Jensen's alpha is a calculation of alpha that compares the performance of a fund or manager to a theoretical risk-adjusted benchmark rather than an actual one. The theoretical return used for Jensen’s alpha is the one that would be predicted by the capital asset pricing model (CAPM).

To calculate a CAPM risk-adjusted benchmark return, you need to know the beta of the fund or portfolio in question relative to a selected market index. Knowing that and the risk-free interest rate, the CAPM can provide an expected return for the fund against which actual performance can be compared.

Jensen’s alpha is infrequently used for private equity funds, however, due to the difficulty of determining a PE fund’s beta to a market index as well as the inherent uncertainties of the capital asset pricing model.

Limitations of Alpha

Both methodologies above have limitations, mostly stemming from the ability of the benchmark or index to accurately represent the nature of the fund for which alpha is being determined. As a relative rather than absolute measure, alpha is highly sensitive to the makeup and size of the comparison index or universe.

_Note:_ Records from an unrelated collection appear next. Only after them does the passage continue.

(* ===== verification/SessionView.v ===== *)
(** * The path a reader sees

    A reader of a session sees the messages of its transcript that no overlay hides. What
    a rewind leaves is the path up to its parent and the note; undoing it gives the path
    back as it was; a fork starts with a copy of it; an erasure leaves nothing. *)

From S2P Require Import Prelude Session SessionPath SessionInv SessionSpec.
From Stdlib Require Import Sorted.

(** ** The path a reader sees *)

Lemma sort_by_id {A} (le : A -> A -> bool) l : StronglySorted (fun a b => le a b = true) l -> sort_by le l = l.
Proof.
  induction 1 as [|x l Hl IH Hx]; [done|]. unfold sort_by in *. cbn. rewrite IH. destruct l as [|y l]; [done|]. cbn.
  apply list.Forall_cons in Hx as [Hx _]. by rewrite Hx.
Qed.

Lemma sorted_filter {A} (R : A -> A -> Prop) (p : A -> bool) l : StronglySorted R l -> StronglySorted R (bfilter p l).
Proof.
  unfold bfilter. induction 1 as [|x l Hl IH Hx]; [constructor|]. cbn. destruct (p x); [|done]. constructor; [done|].
  apply list.Forall_forall. intros y [Hy _]%bfilter_elem. by apply (proj1 (list.Forall_forall _ _) Hx).
Qed.

Lemma seqZ_sorted m n : StronglySorted Z.lt (seqZ m n).
Proof.
  destruct (Z.le_gt_cases n 0) as [H|H]; [rewrite seqZ_nil by lia; constructor|]. replace n with (Z.of_nat (Z.to_nat n)) by lia. clear H. revert m.
  induction (Z.to_nat n) as [|k IH]; intros m; [constructor|]. rewrite seqZ_cons by lia. replace (Z.pred (Z.of_nat (S k))) with (Z.of_nat k) by lia.
  constructor; [apply IH|]. apply list.Forall_forall. intros x Hx%elem_of_seqZ. lia.
Qed.

Lemma sorted_map {A B} (R : B -> B -> Prop) (f : A -> B) l : StronglySorted R (map f l) -> StronglySorted (fun a b => R (f a) (f b)) l.
Proof.
  induction l as [|x l IH]; [constructor|]. cbn. inversion 1 as [|y k Hk Hx]; subst. constructor; [by apply IH|].
  apply list.Forall_forall. intros y Hy. apply (proj1 (list.Forall_forall _ _) Hx). apply elem_of_map. by exists y.
Qed.

Lemma sorted_weaken {A} (R R' : A -> A -> Prop) l : (forall a b, R a b -> R' a b) -> StronglySorted R l -> StronglySorted R' l.
Proof. intros H. induction 1 as [|x l Hl IH Hx]; constructor; [done|]. eapply list.Forall_impl; [exact Hx|]. by apply H. Qed.

Definition before (a b : MessageRecord) : Prop := m_seq a < m_seq b.

Lemma transcript_sorted id d : well_formed d -> StronglySorted before (messages_of id d).
Proof.
  intros W. destruct (getSession id d) as [s|] eqn:Hs.
  - apply getSession_elem in Hs as [Hs <-]. destruct (wf_rows _ W s Hs) as (H & _). apply (sorted_map Z.lt m_seq). rewrite H. apply seqZ_sorted.
  - replace (messages_of id d) with (@nil MessageRecord); [constructor|]. symmetry. apply of_none. intros m Hm E.
    apply (wf_home_m _ W) in Hm as (s & Es & Hin)%elem_of_map. apply (bfind_none _ _ s) in Hs; [|done]. cbn in Hs. rewrite <- Es, E, String.eqb_refl in Hs. done.
Qed.

Lemma by_seq_filter id d p : well_formed d -> by_seq (bfilter p (messages_of id d)) = bfilter p (messages_of id d).
Proof.
  intros W. unfold by_seq. apply sort_by_id. eapply sorted_weaken; [|apply sorted_filter, transcript_sorted, W].
  intros a b Hab. apply Z.leb_le. unfold before in Hab. lia.
Qed.

Lemma seq_positive id d m : well_formed d -> m ∈ messages_of id d -> 1 <= m_seq m.
Proof.
  intros W Hm. pose proof Hm as [Hin Hid]%bfilter_elem. apply String.eqb_eq in Hid.
  apply (wf_home_m _ W) in Hin as (s & Es & Hs)%elem_of_map. destruct (wf_rows _ W s Hs) as (H & _). rewrite <- Es, Hid in H.
  assert (m_seq m ∈ seqZ 1 (s_lastMessageSeq s)) as Hq by (rewrite <- H; apply elem_of_map; by exists m). apply elem_of_seqZ in Hq. lia.
Qed.

(** The numbers of a session's messages end at its counter. *)
Lemma message_bound id d m s : well_formed d -> m ∈ messages d -> m_session m = id -> getSession id d = Some s -> m_seq m <= s_lastMessageSeq s.
Proof.
  intros W Hm Hid Hs. apply getSession_elem in Hs as [Hs Hsid]. destruct (wf_rows _ W s Hs) as (H & _).
  assert (m_seq m ∈ seqZ 1 (s_lastMessageSeq s)) as Hq.
  { rewrite <- H. apply elem_of_map. exists m. split; [done|]. apply bfilter_elem. split; [done|]. apply String.eqb_eq. congruence. }
  apply elem_of_seqZ in Hq. lia.
Qed.

(** Whether a message is on the path: not part of a harness command, not the note of an overlay that was undone, not in a hidden range. *)
Definition visible (commands : list string) (rs : list RewindRecord) (m : MessageRecord) : bool :=
  match m_turnId m with None => true | Some t => negb (includes commands t) end
  && (negb (includes (omap r_lessonMessageId (bfilter (fun r => negb (active_rewind r)) rs)) (m_id m)) && negb (existsb (fun r => hidden_by r (m_seq m)) (bfilter active_rewind rs))).

(** On well-formed tables the path is the transcript without the messages that are not on it. *)
Lemma context_visible id d : well_formed d -> contextMessages id 0 d = bfilter (visible (harnessCommandTurns id d) (rewinds id d)) (messages_of id d).
Proof.
  intros W. unfold contextMessages, activePath. cbv zeta. rewrite by_seq_filter by done. rewrite !bfilter_bfilter. apply bfilter_ext. intros m Hm.
  rewrite (proj2 (Z.ltb_lt _ _)) by (apply (seq_positive id d m W) in Hm; lia). done.
Qed.

Lemma harness_snoc id d d' v : events d' = events d ++ [v] -> includes ["turn.started"; "turn.completed"; "turn.failed"] (v_type v) = false ->
  harnessCommandTurns id d' = harnessCommandTurns id d.
Proof.
  intros E H. unfold harnessCommandTurns. rewrite E, bfilter_app, omap_app. unfold bfilter at 2. cbn [List.filter].
  rewrite H. rewrite andb_false_r. cbn. by rewrite app_nil_r.
Qed.

(** One overlay more, active or undone. *)
Lemma visible_active cmds rs r m : r_undoneAt r = None -> visible cmds (rs ++ [r]) m = visible cmds rs m && negb (hidden_by r (m_seq m)).
Proof.
  intros H. unfold visible. rewrite !bfilter_app. assert (active_rewind r = true) as Ha by (unfold active_rewind; by rewrite H).
  unfold bfilter at 2 4. cbn [List.filter]. rewrite Ha. cbn [negb]. rewrite app_nil_r, existsb_app. cbn [existsb].
  rewrite orb_false_r, negb_orb. by rewrite !andb_assoc.
Qed.

Lemma visible_undone cmds rs r l m : r_undoneAt r <> None -> r_lessonMessageId r = Some l -> visible cmds (rs ++ [r]) m = visible cmds rs m && negb (String.eqb (m_id m) l).
Proof.
  intros H Hl. unfold visible. rewrite !bfilter_app. assert (active_rewind r = false) as Ha by (unfold active_rewind; by destruct (r_undoneAt r)).
  unfold bfilter at 2 4. cbn [List.filter]. rewrite Ha. cbn [negb]. rewrite app_nil_r, omap_app. cbn. rewrite Hl.
  unfold includes. rewrite existsb_app. cbn [existsb]. rewrite orb_false_r, negb_orb. destruct (match m_turnId m with None => _ | Some _ => _ end); [|done].
  cbn. rewrite <- !andb_assoc. f_equal. apply andb_comm.
Qed.

(** A call that returns keeps the tables well formed. *)
Lemma stepwise_wf {A} (m : SE World SessionError A) w a w' : stepwise (fun _ => True) m -> m w = (Ok a, w') -> well_formed (db w) -> well_formed (db w').
Proof. intros H E. by eapply rtc_wf, stepwise_ok. Qed.

Section store.
Context (clk : nat -> Z) (newId_at : string -> nat -> string) (sha256 : string -> string) (stringify : js -> string).

Notation rewindPath := (rewindPath clk newId_at sha256 stringify).
Notation undoRewind := (undoRewind clk).

(** The tables after a rewind. *)
Lemma rewindPath_tables id i w r w' : rewindPath id i w = (Ok r, w') ->
  exists p m v, planRewind id (ri_toSeq i) (ri_commandTurnId i) (ri_reservation i) w = (Ok p, w) /\
    messages (db w') = messages (db w) ++ [m] /\ rewinds_tbl (db w') = rewinds_tbl (db w) ++ [r] /\ events (db w') = events (db w) ++ [v] /\
    v_type v = "session.rewind" /\ m_session m = id /\ m_turnId m = None /\ m_role m = RSystem /\ m_text m = ri_lesson i /\ m_id m ∉ map m_id (messages (db w)) /\
    (exists s, getSession id (db w) = Some s /\ m_seq m = s_lastMessageSeq s + 1) /\
    r_session r = id /\ r_parentSeq r = pl_parentSeq p /\ r_hiddenFromSeq r = pl_from p /\ r_hiddenToSeq r = pl_to p /\ r_lessonMessageId r = Some (m_id m) /\
    r_undoneAt r = None /\ r_id r ∉ map r_id (rewinds_tbl (db w)).
Proof.
  intros H. apply rewindPath_ok in H as (p & w1 & m & w2 & v & Hp & Hd & Hm & Hs & Hpar & Hf & Ht & Hl & Hu & Hi & _ & w3 & Hd3 & Hvt & Hv).
  apply insertMessage_ok in Hm as (s & Hg & Hms & Hmt & Hmr & Hmx & _ & Hq & Hnew & Hd2 & _). rewrite Hd in Hg, Hnew, Hd2.
  apply insertEvent_ok in Hv as (s' & _ & _ & _ & _ & _ & _ & Hd' & _). rewrite Hd3 in Hd'. rewrite Hd2 in Hi, Hd'. cbn in Hi.
  exists p, m, v. rewrite Hd'. cbn. rewrite Hd2 in *. repeat (split; [done|]). split; [by exists s|]. by repeat (split; [done|]).
Qed.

For a public market equivalent, the limitation is the relevance of the comparable index, which is challenging for unique investments such as buyout funds and venture funds, which do not really have direct public equity equivalents.

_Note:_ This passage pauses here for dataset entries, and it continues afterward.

(* ===== verification/SessionLife.v ===== *)
(** * The life of a session

    A turn starts exactly when nothing forbids it; after a restart no turn runs; a fork
    starts with the path of its source and leaves the source alone; an erasure leaves
    nothing of a session but the count of its messages. *)

From S2P Require Import Prelude Session SessionPath SessionInv SessionSpec SessionView.

Section life.
Context (clk : nat -> Z) (newId_at : string -> nat -> string).

Notation insertMessage := (insertMessage clk newId_at).
Notation insertEvent := (insertEvent clk).
Notation forkSession := (forkSession clk newId_at).
Notation eraseSession := (eraseSession clk newId_at).
Notation failTurn := (failTurn clk).
Notation recoverRunningTurns := (recoverRunningTurns clk).

(** ** Forks *)

(** What a fork copies of a message. *)
Definition content (m : MessageRecord) : MessageRole * string * Z := (m_role m, m_text m, m_tokens m).
Definition copied (lessons : list string) (m : MessageRecord) : MessageRole * string * Z := (if includes lessons (m_id m) then RUser else m_role m, m_text m, m_tokens m).

Lemma copy_ok into lessons l w u w' : copy_messages clk newId_at into lessons l w = (Ok u, w') ->
  exists ms, messages (db w') = messages (db w) ++ ms /\ map content ms = map (copied lessons) l /\
    (forall m, m ∈ ms -> m_session m = into /\ m_turnId m = None) /\ events (db w') = events (db w) /\ rewinds_tbl (db w') = rewinds_tbl (db w).
Proof.
  revert w. induction l as [|x l IH]; intros w H; cbn [copy_messages] in H; open_run.
  - exists []. split; [by rewrite app_nil_r|]. split; [done|]. split; [by intros m ?%elem_of_nil|done].
  - match goal with H : insertMessage _ _ _ _ _ _ = (Ok ?m, _) |- _ => apply insertMessage_ok in H as (s & _ & Hs & Ht & Hr & Hx & Hn & _ & _ & Hd & _); rename m into m0 end.
    match goal with H : copy_messages _ _ _ _ _ _ = _ |- _ => apply IH in H as (ms & Hm & Hc & Hin & Hv & Hw) end.
    rewrite Hd in Hm, Hv, Hw. exists (m0 :: ms). cbn [messages set_messages] in Hm. split; [by rewrite Hm, <- app_assoc|]. split; [|split; [|done]].
    + cbn. rewrite Hc. f_equal. unfold content, copied. by rewrite Hr, Hx, Hn.
    + intros m [->|Hm']%elem_of_cons; [done|by apply Hin].
Qed.

Lemma wf_no_rows d id : well_formed d -> id ∉ map s_id (sessions d) -> messages_of id d = [] /\ events_of id d = [] /\ rewinds id d = [].
Proof.
  intros W Hid. split; [|split]; apply of_none.
  - intros m Hm E. apply Hid. rewrite <- E. by apply (wf_home_m _ W).
  - intros v Hv E. apply Hid. rewrite <- E. by apply (wf_home_v _ W).
  - intros r Hr E. apply Hid. destruct (wf_overlays _ W r Hr) as (_ & _ & _ & l & Hl & _ & Hs & _). rewrite <- E, <- Hs. by apply (wf_home_m _ W).
Qed.

(** A session that nothing was said to but by copies shows all of it. *)
Lemma context_plain id d : well_formed d -> events_of id d = [] -> rewinds id d = [] -> (forall m, m ∈ messages_of id d -> m_turnId m = None) ->
  contextMessages id 0 d = messages_of id d.
Proof.
  intros W Hv Hr Ht. rewrite context_visible by done. apply bfilter_all. intros m Hm. unfold visible. by rewrite Hr, (Ht m Hm).
Qed.

(** The path is a matter of the session's messages, the events and the overlays. *)
Lemma context_same id d d' : messages_of id d' = messages_of id d -> events d' = events d -> rewinds_tbl d' = rewinds_tbl d ->
  contextMessages id 0 d' = contextMessages id 0 d.
Proof. unfold contextMessages, harnessCommandTurns, rewinds. by intros -> -> ->. Qed.

(** A fork starts with the path of its source up to the number asked for, a note of a rewind as if the reader had
    said it; the source and its transcript stay as they are. *)
Theorem fork_copies id title b w s w' : well_formed (db w) -> forkSession id title b w = (Ok s, w') ->
  map content (contextMessages (s_id s) 0 (db w')) =
    map (copied (omap r_lessonMessageId (rewinds id (db w)))) (bfilter (fun m => match b with None => true | Some n => m_seq m <=? n end) (contextMessages id 0 (db w))) /\
  s_id s <> id /\ messages_of id (db w') = messages_of id (db w) /\ contextMessages id 0 (db w') = contextMessages id 0 (db w).
Proof.
  intros W H. pose proof (stepwise_wf _ _ _ _ (forkSession_small _ clk newId_at id title b) H W) as W'.
  apply tx_ok in H. open_run.
  match goal with H : getSession id ?d = Some ?x |- _ => apply getSession_elem in H as [Hx Hxid] end.
  match goal with H : createSession _ _ _ _ = (Ok ?n, _) |- _ => apply createSession_ok with (may_erase := fun _ => True) in H as (_ & (l & Hl & Hmap & Hnew) & Hm1 & Hv1 & Hr1 & _); rename n into next end.
  match goal with H : copy_messages _ _ _ _ _ _ = _ |- _ => apply copy_ok in H as (ms & Hm & Hc & Hin & Hv & Hw) end.
  match goal with H : the_session _ _ = _ |- _ => pose proof (idle_ok _ _ _ _ (the_session_idle _) H) as Hd; unfold the_session in H end. open_run.
  match goal with H : getSession (s_id next) _ = Some _ |- _ => apply getSession_elem in H as [_ Hsid] end. rewrite Hsid.
  assert (Hrows : forall id, id <> s_id next -> messages_of id (db w') = messages_of id (db x0)).
  { intros id Hne. unfold messages_of. rewrite Hm, bfilter_app, Hm1, (of_none m_session id ms); [apply app_nil_r|].
    intros m Hm'. destruct (Hin m Hm') as [-> _]. congruence. }
  rewrite Hmap in Hnew. destruct (wf_no_rows _ _ W Hnew) as (Hn1 & Hn2 & Hn3).
  assert (s_id s0 <> s_id next) as Hne by (intros E; apply Hnew; rewrite <- E; apply elem_of_map; by exists s0).
  assert (messages_of (s_id next) (db w') = ms) as Hms.
  { unfold messages_of in *. rewrite Hm, bfilter_app, Hm1, Hn1. apply bfilter_all. intros m Hm'. destruct (Hin m Hm') as [-> _]. apply String.eqb_refl. }
  split; [|split; [congruence|split; [by apply Hrows|apply context_same; [by apply Hrows|congruence..]]]].
  rewrite context_plain, Hms, Hc; [|done|unfold events_of; by rewrite Hv, Hv1|unfold rewinds; by rewrite Hw, Hr1|rewrite Hms; intros m Hm'; by apply Hin].
  unfold rewinds. rewrite Hr1. rewrite (context_same _ (db x0) (db x2)); [done|unfold messages_of; by rewrite Hm1|done..].
Qed.

(** ** Erasure *)

Lemma none_of_other {A} (key : A -> string) id l : bfilter (fun y => String.eqb (key y) id) (other key id l) = [].
Proof. apply of_none. intros x [_ H]%bfilter_elem. by apply negb_true_iff, String.eqb_neq in H. Qed.

Lemma getSession_other id id' d l : id <> id' -> sessions d = other s_id id' l -> getSession id d = bfind (fun s => String.eqb (s_id s) id) l.
Proof.
  unfold getSession. intros Hne ->. unfold other, bfilter, bfind. induction l as [|x l IH]; [done|]. cbn. destruct (String.eqb_spec (s_id x) id') as [E|E]; cbn.
  - rewrite IH. destruct (String.eqb_spec (s_id x) id); [congruence|done].
  - destruct (String.eqb (s_id x) id); [done|exact IH].
Qed.

Lemma none_found (l : list SessionRecord) id : bfind (fun s => String.eqb (s_id s) id) (other s_id id l) = None.
Proof.
  destruct (bfind _ _) as [s|] eqn:E; [|done]. apply bfind_some in E as [[_ Hne]%bfilter_elem E]. by rewrite E in Hne.
Qed.

Lemma listSummaries_rows id d : listSummaries id None d =
  sort_by (fun a b => (y_fromSeq a <? y_fromSeq b) || ((y_fromSeq a =? y_fromSeq b) && (y_tier a <=? y_tier b))) (bfilter (fun y => String.eqb (y_session y) id) (summaries_tbl d)).
Proof. unfold listSummaries. f_equal. apply bfilter_ext. intros y _. apply andb_true_r. Qed.

(** An erasure leaves nothing of an archived session, in any table, but a tombstone with the number of its
    messages, the owner, the actor and the reason; every other session keeps all its rows. *)
Theorem erase_complete id actor reason w tomb n w' : eraseSession id actor reason w = (Ok (tomb, n), w') ->
  (exists s at_, getSession id (db w) = Some s /\ s_archivedAt s <> None /\ n = Z.of_nat (length (messages_of id (db w))) /\
    erasures (db w') = erasures (db w) ++ [{| x_id := tomb; x_session := id; x_agentId := s_agentId s; x_owner := s_owner s; x_kind := s_kind s; x_messages := n; x_at := at_; x_actor := actor; x_reason := reason |}]) /\
  actor <> "" /\ reason <> "" /\
  getSession id (db w') = None /\ messages_of id (db w') = [] /\ events_of id (db w') = [] /\ turns_of id (db w') = [] /\ rewinds id (db w') = [] /\ listSummaries id None (db w') = [] /\
  (forall id', id' <> id -> getSession id' (db w') = getSession id' (db w) /\ messages_of id' (db w') = messages_of id' (db w) /\ events_of id' (db w') = events_of id' (db w) /\
    turns_of id' (db w') = turns_of id' (db w) /\ rewinds id' (db w') = rewinds id' (db w) /\ listSummaries id' None (db w') = listSummaries id' None (db w)).
Proof.
  intros H. unfold SessionPath.eraseSession in H. open_run.
  match goal with H : negb (_ || _) = true |- _ => apply negb_true_iff, orb_false_iff in H as [Ha Hr] end.
  match goal with H : negb (bool_decide _) = true |- _ => apply negb_true_iff, bool_decide_eq_false in H; rename H into Harch end.
  cbn [db with_db set_erasures sessions turns messages events rewinds_tbl summaries_tbl erasures] in *. same_db.
  split; [eexists _, _; by repeat (split; [done|])|]. split; [by intros ->|]. split; [by intros ->|].
  rewrite listSummaries_rows. unfold messages_of, events_of, turns_of, rewinds. cbn [messages events turns rewinds_tbl summaries_tbl]. rewrite !none_of_other.
  split; [apply none_found|]. repeat (split; [done|]). intros id' Hne. rewrite !listSummaries_rows. cbn [summaries_tbl]. rewrite !of_other by done.
  split; [by eapply getSession_other|done].
Qed.

(** ** Turns that a restart cut off *)

Lemma beyond_none n q l : 0 <= n -> map v_seq l = seqZ 1 n -> q = n + 1 -> existsb (fun v => v_seq v =? q) l = false.
Proof.
  intros Hn H ->. apply existsb_none. intros v Hv. assert (v_seq v ∈ seqZ 1 n) as Hq%elem_of_seqZ by (rewrite <- H; apply elem_of_map; by exists v). lia.
Qed.

(** On well-formed tables an event can always be added to a session that is there. *)
Lemma insertEvent_total id turn type data w s : well_formed (db w) -> getSession id (db w) = Some s -> exists v w', insertEvent id turn type data w = (Ok v, w').
Proof.
  intros W Hs. unfold Session.insertEvent. erewrite SE_bind_run by reflexivity. rewrite Hs. cbv zeta. erewrite SE_bind_run by reflexivity.
  pose proof (getSession_elem _ _ _ Hs) as [Hin Hid]. destruct (wf_rows _ W s Hin) as (_ & _ & H & Hn & _).
  assert (existsb (fun v => String.eqb (v_session v) id && (v_seq v =? s_lastEventSeq s + 1)) (events (db w)) = false) as Hfree.
  { apply existsb_none. intros v Hv. apply andb_false_iff. destruct (String.eqb_spec (v_session v) id) as [E|]; [right|by left].
    refine (existsb_false_elem _ _ v (beyond_none _ _ (events_of (s_id s) (db w)) Hn H eq_refl) _). apply bfilter_elem. split; [done|]. apply String.eqb_eq. congruence. }
  erewrite SE_bind_run by reflexivity. cbn [db]. rewrite Hfree. by eexists _, _.
Qed.

(** How a turn stands after it was failed, or not, for a reason. *)
Definition failed_row (hit : bool) (e : string) (t t' : TurnRecord) : Prop :=
  if hit && bool_decide (t_state t = Running) then exists now, t' = ended FailedTurn now (Some e) t else t' = t.

Lemma forall2_map_in {A} (R : A -> A -> Prop) (f : A -> A) l : (forall x, x ∈ l -> R x (f x)) -> Forall2 R l (map f l).
Proof. induction l as [|x l IH]; intros H; constructor; [apply H; by left|]. apply IH. intros y Hy. apply H. by right. Qed.

Lemma forall2_same {A} (R : A -> A -> Prop) l : (forall x, x ∈ l -> R x x) -> Forall2 R l l.
Proof. intros H. rewrite <- (map_id l) at 2. by apply forall2_map_in. Qed.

For peer benchmarks, the limitations involve the degree of similarity in strategy, size, sector and vintage versus the number of funds in the sample. A high degree of similarity, for example, among only a handful of other funds, may not produce a benchmark that provides an accurate picture of a manager’s relative performance to the true range of performance among other managers.

Alpha formula and calculation

In its mathematical terms, alpha is the difference between the total return of a managed investment fund or portfolio and that of the benchmark or universe it is being measured against during the same time period. A basic formula for alpha can be written as:

Alpha = Total Return(fund) – Total Return(benchmark)

Alpha will be positive if the fund’s performance exceeds the benchmark for the same period of time and negative if the benchmark exceeds the fund’s returns.

How to calculate Alpha: An example


The XYZ Fund had an annual return of 14.8%

A relevant benchmark had an annual return of 11.2%

Alpha = Total Return(fund) – Total Return(benchmark) 

          = 14.8% - 11.2% 

Alpha = 3.6%

Alpha FAQs

What is a good investment alpha?

An alpha that is positive represents a plus for investors. While the larger the alpha the better, an alpha that is positive means the investment manager more than compensated the investor for their fee.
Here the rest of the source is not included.